Немного пролил бензина на пол, не без этого, но он быстро испарится. Главное, сейчас с открытым огнём не баловаться. А вообще надо переделать заливную горловину. Не дело так заправляться.
Заправлялся, торопился — разговор с генералом не выходил из головы. Поэтому постоянно осматривался по сторонам, прислушивался. Все жестянки опустошать не стал, мне до Гатчины трёх хватит за глаза, да в баке же ещё что-то оставалось после посадки. Поэтому оставшиеся полные банки просто составил на пол в задней кабине.
Долил и масла.
Спрыгнул в траву и огляделся. А кто бы теперь мне винт крутнул?
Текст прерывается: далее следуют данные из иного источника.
(* ===== verification/SumTreeFacts.v ===== *)
(** The B+ tree invariant and the refinement of the tree operations to lists.

    [wf cx h t]: [t] has uniform depth [h], every cached summary is the sum of
    what is below it and every node is within its capacity.  [elements t] is
    the sequence the tree stands for.  The theorems say that [append], [push],
    [extend], [from_iter] and the in-place updates never panic on such trees,
    keep the invariant, and act on [elements] as the list operations do. *)

From stdpp Require Import base numbers option list.
From S2P Require Import Prelude SumTree.

#[local] Arguments TREE_BASE : simpl never.
#[local] Arguments Nat.modulo : simpl never.
#[local] Arguments Nat.div : simpl never.
#[local] Arguments Nat.mul : simpl never.

(** ** Laws

    A summary is a semigroup with a left identity, on the summaries that items
    can have ([summary_ok]; all of them unless a client says otherwise):
    [add_summary] need not have a right identity (a key summary is overwritten
    by what is added to it). *)

Class SummaryOk (S Cx : Type) := summary_ok : Cx → S → Prop.
#[export] Hint Mode SummaryOk ! - : typeclass_instances.

#[export] Instance any_SummaryOk {S Cx} : SummaryOk S Cx | 100 := λ _ _, True.

Class SummaryLaws (S Cx : Type) `{Summary S Cx, !SummaryOk S Cx} : Prop := {
  summary_ok_zero cx : summary_ok cx (summary_zero cx : S);
  summary_ok_add cx (a b : S) :
    summary_ok cx a → summary_ok cx b → summary_ok cx (add_summary a b cx);
  add_summary_assoc cx (a b c : S) :
    summary_ok cx a → summary_ok cx b → summary_ok cx c →
    add_summary (add_summary a b cx) c cx = add_summary a (add_summary b c cx) cx;
  add_summary_zero_l cx (s : S) :
    summary_ok cx s → add_summary (summary_zero cx) s cx = s
}.

Class ItemLaws (T S Cx : Type) `{!Item T S Cx, !SummaryOk S Cx} : Prop :=
  item_summary_ok cx (i : T) : summary_ok cx (item_summary_of i cx : S).

#[export] Instance any_ItemLaws {T S Cx} `{!Item T S Cx} : ItemLaws T S Cx (SummaryOk0:=any_SummaryOk) | 100.
Proof. by intros cx i. Qed.

(** Adding a sum to a dimension is adding its parts in order. *)
Class DimensionLaws (D S Cx : Type) `{Summary S Cx, !SummaryOk S Cx, !Dimension D S Cx} : Prop :=
  dim_add_add cx (d : D) (a b : S) :
    summary_ok cx a → summary_ok cx b →
    dim_add_summary d (add_summary a b cx) cx =
    dim_add_summary (dim_add_summary d a cx) b cx.

Section elements.
Context {T S : Type}.

Fixpoint elements (t : SumTree T S) : list T :=
  match t with
  | Leaf _ items _ => items
  | Internal _ _ _ cts => concat (map elements cts)
  end.

Definition nonempty (t : SumTree T S) : Prop := is_empty t = false.
End elements.

Section facts.
Context {T S Cx : Type} `{SummaryLaws S Cx, !Item T S Cx, !ItemLaws T S Cx}.
Implicit Types (t : SumTree T S) (cx : Cx) (l k : list T) (ts : list (SumTree T S)).

(** The sum of the summaries of a list of items. *)
Definition isum cx l : S := sum_ ((λ i, item_summary_of i cx) <$> l) cx.

(** The invariant.  Every summary is the sum of what is under it; the empty
    leaf that [from_summary] makes of another summary is not a tree of this
    kind, until [append] replaces it. *)
Fixpoint wf cx (h : nat) t : Prop :=
  match h, t with
  | 0, Leaf s items iss =>
      iss = (λ i, item_summary_of i cx) <$> items ∧
      s = isum cx items ∧
      length items ≤ 2 * TREE_BASE
  | Datatypes.S h, Internal h' s css cts =>
      h' = Datatypes.S h ∧
      css = summary <$> cts ∧
      s = isum cx (concat (map elements cts)) ∧
      1 ≤ length cts ≤ 2 * TREE_BASE ∧
      Forall (λ t, wf cx h t ∧ nonempty t) cts
  | _, _ => False
  end.

(** A subtree, or a result that is about to become one. *)
Definition wfne cx h t : Prop := wf cx h t ∧ nonempty t.

(** *** Sums *)

Lemma sum_app cx (a b : list S) :
  sum_ (a ++ b) cx = foldl (λ s v, add_summary s v cx) (sum_ a cx) b.
Proof. unfold sum_. by rewrite foldl_app. Qed.

Lemma fold_add_ok cx (s : S) (b : list S) :
  summary_ok cx s → Forall (summary_ok cx) b →
  summary_ok cx (foldl (λ s v, add_summary s v cx) s b).
Proof.
  intros Hs Hb. revert s Hs. induction Hb as [|v b Hv _ IH]; intros s Hs; simpl; [done|].
  by apply IH, summary_ok_add.
Qed.

Lemma fold_add_summary cx (s0 s : S) (b : list S) :
  summary_ok cx s0 → summary_ok cx s → Forall (summary_ok cx) b →
  foldl (λ s v, add_summary s v cx) (add_summary s0 s cx) b =
  add_summary s0 (foldl (λ s v, add_summary s v cx) s b) cx.
Proof.
  intros Hs0 Hs Hb. revert s Hs. induction Hb as [|v b Hv _ IH]; intros s Hs; simpl; [done|].
  rewrite add_summary_assoc by done. by apply IH, summary_ok_add.
Qed.

Lemma sum_cons cx (s : S) (b : list S) :
  summary_ok cx s → sum_ (s :: b) cx = foldl (λ s v, add_summary s v cx) s b.
Proof. intros Hs. unfold sum_; simpl. by rewrite add_summary_zero_l. Qed.

Lemma sum_ok cx (b : list S) : Forall (summary_ok cx) b → summary_ok cx (sum_ b cx).
Proof. apply fold_add_ok, summary_ok_zero. Qed.

Lemma sum_app_ne cx (a b : list S) :
  b ≠ [] → Forall (summary_ok cx) a → Forall (summary_ok cx) b →
  sum_ (a ++ b) cx = add_summary (sum_ a cx) (sum_ b cx) cx.
Proof.
  intros Hb Ha Hok. destruct Hok as [|s b Hs Hok]; [done|]. rewrite sum_app, sum_cons by done; simpl.
  apply fold_add_summary; [by apply sum_ok|done|done].
Qed.

Lemma item_summaries_ok cx l : Forall (summary_ok cx) ((λ i, item_summary_of i cx) <$> l).
Proof. apply Forall_fmap, Forall_true. intros i. apply item_summary_ok. Qed.

Lemma isum_ok cx l : summary_ok cx (isum cx l).
Proof. apply sum_ok, item_summaries_ok. Qed.

Lemma isum_app cx l k : k ≠ [] → isum cx (l ++ k) = add_summary (isum cx l) (isum cx k) cx.
Proof.
  intros Hk. unfold isum. rewrite fmap_app. apply sum_app_ne; [by destruct k|apply item_summaries_ok..].
Qed.

(** *** Consequences of the invariant *)

Lemma wf_height cx h t : wf cx h t → height t = h.
Proof. destruct h, t; simpl; naive_solver. Qed.

Lemma concat_nonempty ts :
  ts ≠ [] → Forall (λ t, elements t ≠ []) ts → concat (map elements ts) ≠ [].
Proof.
  intros Hne HF. destruct HF as [|t ts Ht _]; [done|]. simpl.
  intros [??]%app_nil. done.
Qed.

Lemma wfne_elements cx h t : wfne cx h t → elements t ≠ [].
Proof.
  revert t. induction h as [|h IH]; intros [h' s css cts|s items iss] [Hwf Hne]; simpl in *;
    try done.
  - unfold nonempty in Hne; simpl in Hne. apply bool_decide_eq_false in Hne.
    by destruct items.
  - destruct Hwf as (_&_&_&Hlen&HF). apply concat_nonempty; [by intros ->; simpl in *; lia|].
    eapply Forall_impl; [exact HF|]. apply IH.
Qed.

Lemma wf_nonempty_elements cx h t : wf cx h t → nonempty t ↔ elements t ≠ [].
Proof.
  intros Hwf. split; [intros; by eapply wfne_elements|].
  intros He. unfold nonempty. destruct t as [|s items iss]; simpl in *; [done|].
  apply bool_decide_eq_false_2. by destruct items.
Qed.

Lemma wf_empty_elements cx h t : wf cx h t → is_empty t = true → elements t = [] ∧ h = 0.
Proof.
  destruct h, t as [|s items iss]; simpl; try done.
  intros _ Hne. apply bool_decide_eq_true in Hne. by destruct items.
Qed.

Lemma wfne_summary cx h t : wfne cx h t → summary t = isum cx (elements t).
Proof.
  intros Hwf. pose proof (wfne_elements _ _ _ Hwf) as He. destruct Hwf as [Hwf _].
  destruct h, t; simpl in *; try done; naive_solver.
Qed.

Lemma wf_summary cx h t : wf cx h t → summary t = isum cx (elements t).
Proof. destruct h, t as [|s items iss]; simpl; try done; naive_solver. Qed.

Lemma wfne_summary_ok cx h t : wfne cx h t → summary_ok cx (summary t).
Proof. intros Ht. rewrite (wfne_summary _ _ _ Ht). apply isum_ok. Qed.

Lemma summaries_ok cx h ts : Forall (wfne cx h) ts → Forall (summary_ok cx) (summary <$> ts).
Proof. rewrite Forall_fmap. intros Hts. eapply Forall_impl; [exact Hts|]. intros t. apply wfne_summary_ok. Qed.

(** The summaries of nonempty children sum to the summary of their items. *)
Lemma sum_children cx h ts :
  Forall (wfne cx h) ts →
  sum_ (summary <$> ts) cx = isum cx (concat (map elements ts)).
Proof.
  induction ts as [|t ts IH] using rev_ind; [done|].
  rewrite Forall_app, Forall_singleton. intros [Hts Ht].
  rewrite fmap_app, map_app, concat_app; simpl. rewrite app_nil_r.
  assert (Hok : summary_ok cx (summary t)) by by eapply wfne_summary_ok.
  rewrite sum_app_ne, isum_app by (done || by eapply wfne_elements || by eapply summaries_ok || by apply Forall_singleton).
  rewrite IH by done. f_equal. rewrite sum_cons by done. by eapply wfne_summary.
Qed.

Lemma wf_internal_intro cx h s css ts :
  Forall (wfne cx h) ts → css = summary <$> ts →
  s = isum cx (concat (map elements ts)) → 1 ≤ length ts ≤ 2 * TREE_BASE →
  wfne cx (Datatypes.S h) (Internal (Datatypes.S h) s css ts).
Proof. intros HF -> -> Hlen. split; [|done]. simpl. auto. Qed.

Lemma wf_internal_sum cx h ts :
  Forall (wfne cx h) ts → 1 ≤ length ts ≤ 2 * TREE_BASE →
  wfne cx (Datatypes.S h)
    (Internal (Datatypes.S h) (sum_ (summary <$> ts) cx) (summary <$> ts) ts).
Proof. intros. apply wf_internal_intro; try done. by eapply sum_children. Qed.

Lemma wf_leaf_intro cx s iss l :
  iss = (λ i, item_summary_of i cx) <$> l → s = isum cx l →
  1 ≤ length l ≤ 2 * TREE_BASE → wfne cx 0 (Leaf s l iss).
Proof.
  intros -> -> ?. split; [simpl; naive_solver lia|].
  unfold nonempty; simpl. apply bool_decide_eq_false_2. lia.
Qed.

Lemma arrayvec_Some {A} (l : list A) : length l ≤ 2 * TREE_BASE → arrayvec l = Some l.
Proof. intros. unfold arrayvec. by rewrite bool_decide_eq_true_2. Qed.

(** *** Appending *)

(** What [push_tree_recursive] returns: [self] at height [h] and possibly a
    right sibling, holding [l] between them. *)
Definition right_split cx h l (r : SumTree T S * option (SumTree T S)) : Prop :=
  wfne cx h r.1 ∧
  match r.2 with
  | None => elements r.1 = l
  | Some t => wfne cx h t ∧ elements r.1 ++ elements t = l
  end.

(** What [append_large] and [merge_into_right] return: the optional tree is
    the left sibling. *)
Definition left_split cx h l (r : SumTree T S * option (SumTree T S)) : Prop :=
  wfne cx h r.1 ∧
  match r.2 with
  | None => elements r.1 = l
  | Some t => wfne cx h t ∧ elements t ++ elements r.1 = l
  end.

Lemma midpoint_even n :
  2 * TREE_BASE < n ≤ 4 * TREE_BASE →
  let m := (n + n mod 2) / 2 in
  1 ≤ m ≤ 2 * TREE_BASE ∧ 1 ≤ n - m ≤ 2 * TREE_BASE.
Proof.
  intros Hn m. pose proof (Nat.div_mod_eq (n + n mod 2) 2).
  pose proof (Nat.mod_upper_bound n 2). pose proof (Nat.mod_upper_bound (n + n mod 2) 2).
  unfold m, TREE_BASE in *. lia.
Qed.

Lemma midpoint_div_ceil n :
  2 * TREE_BASE < n ≤ 4 * TREE_BASE →
  let m := (n + 1) / 2 in
  1 ≤ m ≤ 2 * TREE_BASE ∧ 1 ≤ n - m ≤ 2 * TREE_BASE.
Proof.
  intros Hn m. pose proof (Nat.div_mod_eq (n + 1) 2).
  pose proof (Nat.mod_upper_bound (n + 1) 2).
  unfold m, TREE_BASE in *. lia.
Qed.

(** Splitting an overfull list of children, or of items, at [m]. *)
Lemma split_children cx h m ts :
  Forall (wfne cx h) ts →
  1 ≤ m ≤ 2 * TREE_BASE → 1 ≤ length ts - m ≤ 2 * TREE_BASE →
  let lt := take m ts in let rt := drop m ts in
  let node ts := Internal (Datatypes.S h) (sum_ (summary <$> ts) cx) (summary <$> ts) ts in
  wfne cx (Datatypes.S h) (node lt) ∧ wfne cx (Datatypes.S h) (node rt) ∧
  elements (node lt) ++ elements (node rt) = concat (map elements ts).
Proof.
  intros HF Hm Hn lt rt node. split; [|split].
  - apply wf_internal_sum; [by apply Forall_take|unfold lt; rewrite length_take; lia].
  - apply wf_internal_sum; [by apply Forall_drop|unfold rt; rewrite length_drop; lia].
  - simpl. rewrite <- concat_app, <- map_app. unfold lt, rt. by rewrite take_drop.
Qed.

Lemma split_items cx m l :
  1 ≤ m ≤ 2 * TREE_BASE → 1 ≤ length l - m ≤ 2 * TREE_BASE →
  let node l := Leaf (isum cx l) l ((λ i, item_summary_of i cx) <$> l) in
  wfne cx 0 (node (take m l)) ∧ wfne cx 0 (node (drop m l)).
Proof.
  intros Hm Hn node. split; apply wf_leaf_intro; try done.
  - rewrite length_take. lia.
  - rewrite length_drop. lia.
Qed.

(** The last step of [push_tree_recursive] at an internal node: the children
    [ts] and the ones to append [ts'], split when over capacity. *)
Lemma push_trees_internal cx h s (ts ts' : list (SumTree T S)) :
  Forall (wfne cx h) ts → Forall (wfne cx h) ts' →
  1 ≤ length ts ≤ 2 * TREE_BASE → length ts' ≤ 2 * TREE_BASE →
  s = isum cx (concat (map elements (ts ++ ts'))) →
  let css := summary <$> ts in let css' := summary <$> ts' in
  let child_count := length ts + length ts' in
  ∃ r, (if bool_decide (2 * TREE_BASE < child_count) then
      let midpoint := (child_count + child_count mod 2) / 2 in
      let all_summaries := css ++ css' in
      left_summaries ← arrayvec (take midpoint all_summaries);
      right_summaries ← arrayvec (drop midpoint all_summaries);
      let all_trees := ts ++ ts' in
      left_trees ← arrayvec (take midpoint all_trees);
      right_trees ← arrayvec (drop midpoint all_trees);
      Some (Internal (Datatypes.S h) (sum_ left_summaries cx) left_summaries left_trees,
            Some (Internal (Datatypes.S h) (sum_ right_summaries cx) right_summaries right_trees))
    else
      css ← arrayvec (css ++ css');
      ts ← arrayvec (ts ++ ts');
      Some (Internal (Datatypes.S h) s css ts, None)) = Some r ∧
    right_split cx (Datatypes.S h) (concat (map elements (ts ++ ts'))) r.
Proof.
  intros Hts Hts' Hl Hl' Hs css css' child_count. unfold css, css', child_count.
  rewrite <- fmap_app, <- length_app.
  assert (HF : Forall (wfne cx h) (ts ++ ts')) by by apply Forall_app_2.
  assert (Hlen : 1 ≤ length (ts ++ ts') ≤ 4 * TREE_BASE) by (rewrite length_app; lia).
  generalize dependent (ts ++ ts'). intros ks Hs HF Hlen. case_bool_decide as Hc.
  - destruct (midpoint_even (length ks)) as [Hm Hn]; [lia|].
    set (m := (length ks + length ks mod 2) / 2) in *.
    simpl. rewrite <- fmap_take, <- fmap_drop.
    rewrite !arrayvec_Some by (rewrite ?length_fmap, ?length_take, ?length_drop; lia). simpl.
    eexists; split; [done|]. destruct (split_children cx h m ks) as (?&?&?); [done..|].
    split; [done|]. split; done.
  - rewrite !arrayvec_Some by (rewrite ?length_fmap; lia). simpl.
    eexists; split; [done|]. split; [|done]. apply wf_internal_intro; try done. lia.
Qed.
Как-то я не сообразил сразу, растерялся от слишком быстрых перемен в моей жизни. Нужно было всё-таки машину не отпускать до вылета. Сейчас бы солдатики и пригодились. Наука мне на будущее. И ведь всегда садился так, чтобы рядом обязательно были какие-нибудь, люди, кто бы мне в этом деле смог оказать посильную помощь. А здесь, на столичном родном аэродроме непозволительно расслабился. Кто знал? И что теперь делать?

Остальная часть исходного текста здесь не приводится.